Plant trichomes have many different features that vary between both species of plants and organs of an individual plant. These features affect the subcategories that trichomes are placed into. Some defining features include the following:
- Unicellular or multicellular
- Straight (upright with little to no branching), spiral (corkscrew-shaped) or hooked (curved apex)
- Presence of cytoplasm
- Glandular (secretory) vs. eglandular
- Tortuous, simple (unbranched and unicellular), peltate (scale-like), stellate (star-shaped)
- Adaxial vs. abaxial, referring to whether trichomes are present, respectively, on the upper surface (adaxial) or lower surface (abaxial) of a leaf or other lateral organ.

In a model organism, Cistus salviifolius, there are more adaxial trichomes present on this plant because this surface suffers from more ultraviolet (UV), solar irradiance light stress than the abaxial surface.

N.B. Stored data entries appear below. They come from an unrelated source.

Lemma span_all l : Forall (λ b, is_digit b = true) l → span_digits l = (l, []).
Proof. induction 1 as [|b l Hb _ IH]; [done|]. simpl. by rewrite Hb, IH. Qed.

Lemma itoa_spec n : 0 < n → ∃ c t, itoa n = String c t ∧ 49 ≤ byte_of c ≤ 57 ∧ digits_value 0 (itoa n) = Some n.
Proof.
  intros Hn. destruct n as [|p|p]; [lia| |lia]. unfold itoa.
  change (pretty (Z.pos p)) with (pretty_N_go (Npos p) "").
  destruct (go_head (Npos p) "") as (c & t & E & Hc); [lia|]. exists c, t. split_and!; [done|lia|lia|].
  by rewrite digits_value_go.
Qed.

Lemma printable_itoa n : 0 < n → printable (JNumber (itoa n)) = true.
Proof.
  intros (c & t & E & Hc & Hd)%itoa_spec. cbn [printable]. apply digits_value_digits in Hd.
  apply andb_true_intro. split.
  - apply forallb_forall. intros b Hb%list_elem_of_In. rewrite Forall_forall in Hd. specialize (Hd b Hb).
    unfold is_digit in Hd. apply andb_prop in Hd as [?%Z.leb_le ?%Z.leb_le]. lia.
  - rewrite E in *. cbn [bytes_of] in *. unfold scan_number. cbn [head_is].
    rewrite (proj2 (Z.eqb_neq _ 45)) by lia. unfold scan_int. cbn [head_is]. rewrite (proj2 (Z.eqb_neq _ 48)) by lia.
    unfold digits1. by rewrite span_all.
Qed.

Lemma json_int_itoa n : 0 < n < 2 ^ 63 → json_int (itoa n) = Some n.
Proof.
  intros [Hn Hlt]. destruct (itoa_spec n Hn) as (c & t & E & Hc & Hd). unfold json_int. rewrite E in *.
  rewrite (proj2 (Z.eqb_neq _ 45)) by lia. rewrite Hd. cbn [mbind option_bind].
  by replace ((- 2 ^ 63 <=? n) && (n <? 2 ^ 63)) with true by lia.
Qed.

End GoPrint.
Definition presence_seen (user : Presence) : option Z :=
  if 0 <? pr_last_seen user then Some (pr_last_seen user) else None.

Definition presence_ips (user : Presence) : option (jsonText (list string)) :=
  match pr_ips user with [] => None | ips => Some (JsonText ips) end.

Definition apply_presence (now : Z) (u : list usersRow) (user : Presence) : list usersRow :=
  upsert ur_email (pr_email user)
    (UsersRow (pr_email user) None 0 0 (presence_seen user) (presence_ips user) false now)
    (ur_add_presence (presence_seen user) (presence_ips user)) u.

(** EXISTS (SELECT 1 FROM roster WHERE lower(email) = ... AND disabled = flag). *)
Definition roster_has (email : string) (flag : bool) (roster : list rosterRow) : bool :=
  existsb (λ r, lower_eq (rr_email r) email && Bool.eqb (rr_disabled r) flag) roster.

(** The parse's labels come as a map; [labels] is the order of one visit. *)
Definition syncLabels (labels : list (string * User)) (now : Z) (d : db) : db :=
  let marked := update_where
    (λ r, negb (ur_disabled r) && negb (roster_has (ur_email r) false (t_roster d)))
    (ur_set_disabled true) (t_users d) in
  let sync u (entry : string * User) :=
    upsert ur_email entry.1
      (ur_set_labels (u_labels entry.2) (new_users_row entry.1 now))
      (λ r, let r' := ur_set_labels (u_labels entry.2) r in
            if roster_has (ur_email r) true (t_roster d) then r' else ur_set_disabled false r')
      u in
  set_users (foldl sync marked labels) d.

(** The stored rows the adoption compares with, read before it writes. *)
Definition stored_row (email : string) (roster : list rosterRow) : option rosterRow :=
  find_first (λ r, String.eqb (rr_email r) email) roster.

Definition adopt_client (stamp : Z) (before : list rosterRow) (roster : list rosterRow)
    (entry : string * Client) : list rosterRow :=
  let '(email, client) := entry in
  match stored_row email before with
  | Some row =>
      if rr_disabled row then roster  (* a disabled user stays disabled *)
      else
        let tags := unmarshal_or [] (rr_inbounds row) in
        let merged := foldl append_new tags (c_inbounds client) in
        if bool_decide (length merged = length tags) then roster
        else update_where (λ r, String.eqb (rr_email r) email) (rr_set_inbounds merged stamp) roster
  | None =>
      roster ++ [RosterRow email (c_client_id client) (JsonText (c_inbounds client))
                   false false stamp stamp]
  end.

(** slices.Sort over the emails. *)
Definition sorted_clients (clients : gmap string Client) : list (string * Client) :=
  merge_sort (by_email fst) (map_to_list clients).

Definition adoptClients (clients : gmap string Client) (now : Z) (d : db) : db :=
  set_roster (foldl (adopt_client now (t_roster d)) (t_roster d) (sorted_clients clients)) d.

(** A parse handed to the store: the labels in visiting order and the
    clients. *)
Record RosterFeed := { rf_labels : list (string * User); rf_clients : gmap string Client }.

Definition ApplyPoll (deltas : list Delta) (presence : list Presence)
    (roster : option RosterFeed) (now : Z) (d : db) : db :=
  let u := foldl (apply_delta now) (t_users d) deltas in
  let u := foldl (apply_presence now) u presence in
  let d := set_users u d in
  match roster with
  | None => d
  | Some feed => adoptClients (rf_clients feed) now (syncLabels (rf_labels feed) now d)
  end.

(** ** The users read *)

(** One row of the users table (users.go). [us_client_id] and
    [us_inbounds] are the live roster row's, absent otherwise. *)
Record userView := UserView {
  us_email : string; us_labels : list Label;
  us_client_id : option string; us_inbounds : list string;
  us_up : Z; us_down : Z; us_online : bool; us_ips : list string;
  us_ip_countries : gmap string string;
  us_speed_up : Z; us_speed_down : Z; us_last_seen : option Z;
  us_disabled : bool; us_first_seen : Z;
}.

(** ORDER BY up + down DESC, email. *)
Definition heavier : relation usersRow := λ a b,
  ur_up b + ur_down b < ur_up a + ur_down a ∨
  (ur_up a + ur_down a = ur_up b + ur_down b ∧ by_email ur_email a b).

#[export] Instance heavier_dec a b : Decision (heavier a b).
Proof. unfold heavier. apply _. Defined.

Definition join_roster (roster : list rosterRow) (r : usersRow) : userView :=
  let live := find_first (λ x, String.eqb (rr_email x) (ur_email r) && negb (rr_disabled x)) roster in
  UserView (ur_email r) (default [] (unmarshal_or [] <$> ur_labels r))
    (rr_client_id <$> live) (default [] ((λ x, unmarshal_or [] (rr_inbounds x)) <$> live))
    (ur_up r) (ur_down r) false (default [] (unmarshal_or [] <$> ur_last_ips r)) ∅ 0 0
    (ur_last_seen r) (ur_disabled r) (ur_first_seen r).

Definition Users (d : db) : list userView :=
  join_roster (t_roster d) <$> merge_sort heavier (t_users d).

Definition LoadTrafficTotals (d : db) : option (Z * Z) := t_totals d.
Definition SaveTrafficTotals (up down : Z) (d : db) : db :=
  Db (t_users d) (t_roster d) (Some (up, down)).

Definition ExistingEmails (d : db) : gset string := list_to_set (ur_email <$> t_users d).

End WithRuntime.
End Store.
Lemma disable_enable_restores_witness :
  EnableRosterUser "ALICE@x" 9 (DisableRosterUser "ALICE@x" 8 sampleDb) =
    Ok (MkRecord "alice@x" "id-a" ["in-1"] 1 9, true,
        Db (t_users sampleDb) (same_but_stamp "ALICE@x" 9 (t_roster sampleDb)) (t_totals sampleDb)).
Proof.
  apply (disable_enable_restores "ALICE@x" 8 9 sampleDb (MkRecord "alice@x" "id-a" ["in-1"] 1 1));
    [apply sample_uniq|vm_compute; reflexivity|].
  intros u Hu. cases_in Hu; done.
Defined.

Lemma mark_then_purge_witness :
  PurgeRosterUser "alice@x" (MarkRosterDeleting "alice@x" 9 sampleDb) =
    Db (delete_where (λ u, lower_eq (ur_email u) "alice@x") (t_users sampleDb))
       (delete_where (λ r, lower_eq (rr_email r) "alice@x") (t_roster sampleDb))
       (t_totals sampleDb).
Proof. apply (mark_then_purge "alice@x" 9 sampleDb). reflexivity. Defined.

Lemma delete_keeps_claims_witness : is_ok (AddRosterUser carolAgain 9 sampleDb) = false.
Proof.
  eapply (delete_keeps_claims carolAgain 9 sampleDb
            (RosterRow "carol@x" "id-c" (JsonText ["in-1"]) true true 3 3));
    [apply sample_uniq|right; right; left|reflexivity|left; reflexivity].
Defined.

Lemma poll_keeps_history_witness :
  ∃ r', row_at ur_email "alice@x" (t_users (ApplyPoll [] [] (Some aliceFeed) 60 sampleDb)) = Some r' ∧
    ur_first_seen r' = 1%Z ∧
    ∀ t, Some 50%Z = Some t → ∃ t', ur_last_seen r' = Some t' ∧ (t <= t')%Z.
Proof.
  apply (poll_keeps_history [] [] (Some aliceFeed) 60 sampleDb "alice@x"
    (UsersRow "alice@x" (Some (JsonText [vlessLabel])) 10 20 (Some 50%Z) None false 1)).
  reflexivity.
Defined.

Lemma poll_keeps_disabled_witness :
  let d' := ApplyPoll [] [] (Some aliceFeed) 60 sampleDb in
  RosterRow "bob@x" "id-b" (JsonText ["in-1"]) true false 2 2 ∈ t_roster d' ∧
  ∃ u', row_at ur_email "bob@x" (t_users d') = Some u' ∧ ur_disabled u' = true.
Proof.
  apply (poll_keeps_disabled [] [] (Some aliceFeed) 60 sampleDb
    (RosterRow "bob@x" "id-b" (JsonText ["in-1"]) true false 2 2)
    (UsersRow "bob@x" None 5 6 None None true 2));
    [apply sample_uniq|right; left|reflexivity..].
Defined.

Lemma edit_idempotent_witness :
  match EditRosterUser "alice@x" aliceEdit 8 sampleDb with
  | Ok (rec, d1) => EditRosterUser "alice@x" aliceEdit 9 d1 = Ok (rec, d1)
  | Err _ => False
  end.
Proof.
  destruct (EditRosterUser "alice@x" aliceEdit 8 sampleDb) as [[rec d1]|e] eqn:E;
    [|vm_compute in E; discriminate E].
  apply (edit_idempotent "alice@x" aliceEdit 8 9 sampleDb rec d1); [apply sample_uniq| |exact E].
  intros u r Hu Hr. cases_in Hu; cases_in Hr; done.
Defined.

(** Re-adding a disabled email in another case revives its roster row under
    the stored spelling, while the users row is inserted under the new one:
    the history stays behind, and the returned record names an email the
    roster does not carry. *)
Lemma respelled_readd_splits_history :
  match AddRosterUser bobShouted 9 sampleDb with
  | Ok (rec, d') =>
      rec_email rec = "BOB@x" ∧
      row_at rr_email "BOB@x" (t_roster d') = None ∧
      total_up "BOB@x" d' = 0%Z ∧ total_up "bob@x" d' = 5%Z ∧
      (ur_disabled <$> row_at ur_email "bob@x" (t_users d')) = Some true
  | Err _ => False
  end.
Proof. vm_compute. repeat split. Qed.
End Examples.

End StoreTheorems.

Trichomes can protect the plant from a large range of detriments, such as UV light, insects, transpiration, and freeze intolerance.

===Aerial surface hairs===

Trichomes on plants are epidermal outgrowths of various kinds. The terms emergences or prickles refer to outgrowths that involve more than the epidermis. This distinction is not always easily applied (see Wait-a-minute tree). Also, there are nontrichomatous epidermal cells that protrude from the surface, such as root hairs.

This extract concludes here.